Everyone's talking about... Nigella’s aisle

I secretly want to be Nigella Lawson. Is that wrong? 

Not at all – she knows you do. And she’s going to help you make that happen. 

Is she bringing out a new cookbook? 

No. Better than that. She’d like to take you up the N-aisle. 

Excuse me? 

It’s a new, virtual shopping aisle called ‘Nigella Loves’ on ocado.com where you can buy an ever-changing array of her favourite products. 

Celebrity chef Nigella Lawson, 62, (pictured) has collaborated with online grocery giant Ocado to launch her own Nigella Loves aisle on Ocado.com

Celebrity chef Nigella Lawson, 62, (pictured) has collaborated with online grocery giant Ocado to launch her own Nigella Loves aisle on Ocado.com

So what’s up the N-aisle? 

Red chicory and cavolo nero have bagged a spot because Nigella eats one or other of them every day. 

So red chicory is edible, then? I think of it more as something bitter to stab with toothpicks when the conversation flags.

Dinner conversation never flags when you’re with Nigella. 

You’re right. I’d forgotten about her ability to make cooking sound like porn. 

A talent she amply demonstrated in the exclusive recipes she has created for Ocado, with more to come over the winter months (designed to feed a family of four for no more than £1.25 per portion). Take the spaghetti with peanut butter sauce.

Surely you can’t make peanuts sounds porn-y. 

I think you will find that the whole point about this sauce is ‘not its peanutiness but its voluptuous creaminess’. 

OK, I was wrong, you can.

Nigella can even make a tea towel sound naughty. Apparently you need to ‘clamp’ it down hard (pause and smoulder) over your spaghetti pan, making sure your burner is off (significant eyebrow raise) lest your ‘water rise up fizzingly’ (knowing smile). 

Is she still into making ordinary stuff sound French? 

Mais, oui. Try it for yourself – when a kitchen appliance goes wrong, how do you describe it? 

Our lives have been transformed by her frozen shallots 

Knackered? 

Non. It has ‘mal-funk-she-owned’ 

Genius. But back to the pasta, how do the Italians feel about peanut butter sauce? 

The praise hasn’t been universal. ‘Italians will love this! Not’ tweeted @newsfromitaly.

But, on the whole, we’re still a nation of Nigella-philes, right? 

Very much so. Just think: without Nigella we would never have thought of the frozen chopped shallot. 

What has been Britain’s response to the frozen chopped shallot, a bag of which will set you back £4.10 from Ocado? 

As one online commentator put it: ‘Why have l not discovered frozen chopped shallots before? Skinning them using boiling water is a thankless task.’ 

All those wasted man hours! 

Well, quite.
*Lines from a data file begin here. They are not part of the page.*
Lemma newline_tty t m y t' m' :
  at_tty t m y -> render_x t' = 0 -> fgcolor t' = TERM_DEFAULT_FGCOLOR ->
  (forall r rs, rows_at s0 m (render_y t) (r :: rs) ->
     rows_at s0 m' (render_y t') (Some (prompt_row (bgcolor t) (cursor_visible t)) ::
       (if decide (render_x t = 0) then Some blank_row else r) :: rs)) ->
  at_tty t' m' (tty_newline (bgcolor t) (cursor_visible t) y).
Proof.
  intros [Hc Hi Hr Hne Hl Ha] Hx Hf Hrs. destruct y as [n i [|r rs]]; [done|]. cbn [column tty_ink tty_rows] in *.
  split; try done.
  - unfold tty_newline, tty_blank. cbn [column tty_rows]. specialize (Hrs r rs Hr).
    destruct (decide (n = 0%nat)); [rewrite decide_True in Hrs by lia|rewrite decide_False in Hrs by lia]; exact Hrs.
  - intros r' [= <-]. cbn. lia.
  - apply ascii_rows_cons; [intros r' [= <-]; apply ascii_prompt|]. unfold tty_blank. cbn [column tty_rows].
    destruct (decide (n = 0%nat)); [|exact Ha]. apply ascii_rows_cons; [intros r' [= <-]; by apply Forall_nil|].
    intros r' Hin. apply Ha, elem_of_cons. by right.
Qed.

(** tprintf clears a line nothing was printed on. *)
Lemma clear_line_kept t m :
  terminal_ok t m ->
  exists m', (if render_x t =? 0 then ry ← term render_y; gh ← term glyph_height; blank_rows ry gh else mret tt)
      (shown t m s0) = Ret tt (shown t m' s0) /\ undrawn m' /\ forall y, at_tty t m y -> at_tty t m' (tty_blank y).
Proof.
  intros [Hs Hm Hcu]. pose proof Hs as (_ & _ & E3 & _ & _ & _ & _ & E8 & _).
  pose proof (cu_render _ Hcu) as [(_ & Hy & Hyh) _]. rewrite E3, E8 in Hyh. fold gh height in Hyh.
  destruct (Z.eqb_spec (render_x t) 0) as [Hx|Hx].
  - do 2 (erewrite bind_ret_eq; [|reflexivity]). cbn [k_term shown set_k_term]. rewrite E8. fold gh.
    destruct (blank_row_kept t m (render_y t) Hs Hm Hy Hyh) as (m' & E & Hm' & Hrs & _).
    exists m'. split; [exact E|]. split; [done|]. intros [n i [|r rs]] [Hn Hi Hr Hne Hl Ha]; [done|].
    cbn [column tty_ink tty_rows] in *. unfold tty_blank. rewrite decide_True by (cbn; lia).
    split; cbn [column tty_ink tty_rows tail]; try done.
    + by apply Hrs in Hr.
    + intros r' _. lia.
    + apply ascii_rows_cons; [intros r' [= <-]; by apply Forall_nil|].
      intros r' Hin. apply Ha, elem_of_cons. by right.
  - exists m. split; [done|]. split; [done|]. intros y Hy'. unfold tty_blank.
    rewrite decide_False; [done|]. pose proof (tt_column _ _ _ Hy'). lia.
Qed.

(** A glyph at the current position. *)
Lemma put_kept t m c :
  terminal_ok t m -> 0 <= c < 128 ->
  exists m', _render_glyph c (render_x t) (render_y t) (shown t m s0) = Ret tt (shown t m' s0) /\ undrawn m' /\
    forall y, at_tty t m y -> at_tty (set_render_x (render_x t + 9) t) m' (tty_put (bgcolor t) c y).
Proof.
  intros [Hs Hm Hcu] Hc. pose proof Hs as (_ & E2 & E3 & _ & _ & _ & _ & E8 & _).
  destruct sizes as (Hw & Hg & Hh & Hst & Hrows). pose proof (cu_render _ Hcu) as [(Hx & Hy & Hyh) Hx0].
  rewrite E3, E8 in Hyh. fold gh height in Hyh. rewrite E2 in Hx. fold width in Hx. destruct (cu_colors _ Hcu) as [Hfg Hbg].
  destruct (render_glyph_kept t m Hs Hm c (render_x t) (render_y t)) as (m1 & E & Hm1 & P); [try done; lia..|].
  exists m1. split; [exact E|]. split; [done|]. intros [n i rs] [Hn Hi Hr Hne Hl Ha]. cbn [column tty_ink tty_rows] in *.
  destruct rs as [|r rs]; [done|]. rewrite Hn in P. split; cbn [set_render_x render_x render_y fgcolor tty_put column tty_ink tty_rows]; try done.
  - lia.
  - apply rows_at_cons.
    + intros r' Er. destruct r as [r|]; [|done]. injection Er as <-.
      apply (row_at_put s0 m); [by apply Hl|lia|fold gh height; lia| |].
      * intros px py Hp. rewrite (P px py Hp). cbn [cell_char ink paper]. by rewrite Hi.
      * specialize (Hr 0%nat r eq_refl). rewrite Z.mul_0_r, Z.sub_0_r in Hr. apply Hr. lia.
    + apply (rows_at_same s0 m); fold gh height; [lia|lia| |exact (rows_at_tail s0 m _ _ Hr)].
      intros px py Hp Hlt. rewrite (P px py Hp). by rewrite decide_False by lia.
  - intros r' Er. destruct r as [r|]; [|done]. injection Er as <-. cbn [cells row_put].
    specialize (Hl r eq_refl). rewrite length_app, length_take. cbn [length]. lia.
  - apply ascii_rows_cons; [|intros r' Hin; apply Ha, elem_of_cons; by right].
    intros r' Er. destruct r as [r|]; [|done]. injection Er as <-. apply ascii_put; [|done]. apply Ha, elem_of_cons. by left.
Qed.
As Nigella told the Times, ‘knowing you’ve got some chopped shallots in the freezer can make life very different’. 

From… 

Not knowing that you’ve got some chopped shallots in the freezer. 

Moving swiftly on, what should I be looking out for as I ‘wander’ along the N-aisle? 

Nigella spends many mornings in contemplation of her oven bottom muffins. 

Red chicory and cavolo nero have bagged a spot because Nigella eats one or other of them every day
Nigella has also created four recipes for Ocado including a peanut butter pasta

Red chicory and cavolo nero have bagged a spot because Nigella eats one or other of them every day. Nigella has also created four recipes for Ocado including a peanut butter pasta

I know, menopause is brutal. I think she looks great for 62. 

Well that might be down to the under-a-tenner, spray-on moisturiser she’s picked out (the Neutrogena Deep Moisture Body Mist, before you ask). 

Is this getting porn-y again? 

‘It will help through the winter months when we’re all getting chapped,’ apparently. 

I can’t imagine Nigella ever getting chapped. She’s an unshrivel-able woman. 

That might be on account of the cold-pressed rapeseed oil (£5), which you’ll find up her aisle and, says Nigella, ‘brings its wonderful uplighting golden colour to everything. I rather love how in winter it glows at you.'

I’ll get some – once I’ve finished all the coconut oil I bought to make her chocolate cake. The pot’s huge and it’s rock hard. 

You’re still not thinking like Nigella! Come on, what would she do? 

Take a hammer to it? 

No, she’d don her pyjamas and a pout and gently warm it up. 

How? 

In the ‘mee-cro-wah-vay’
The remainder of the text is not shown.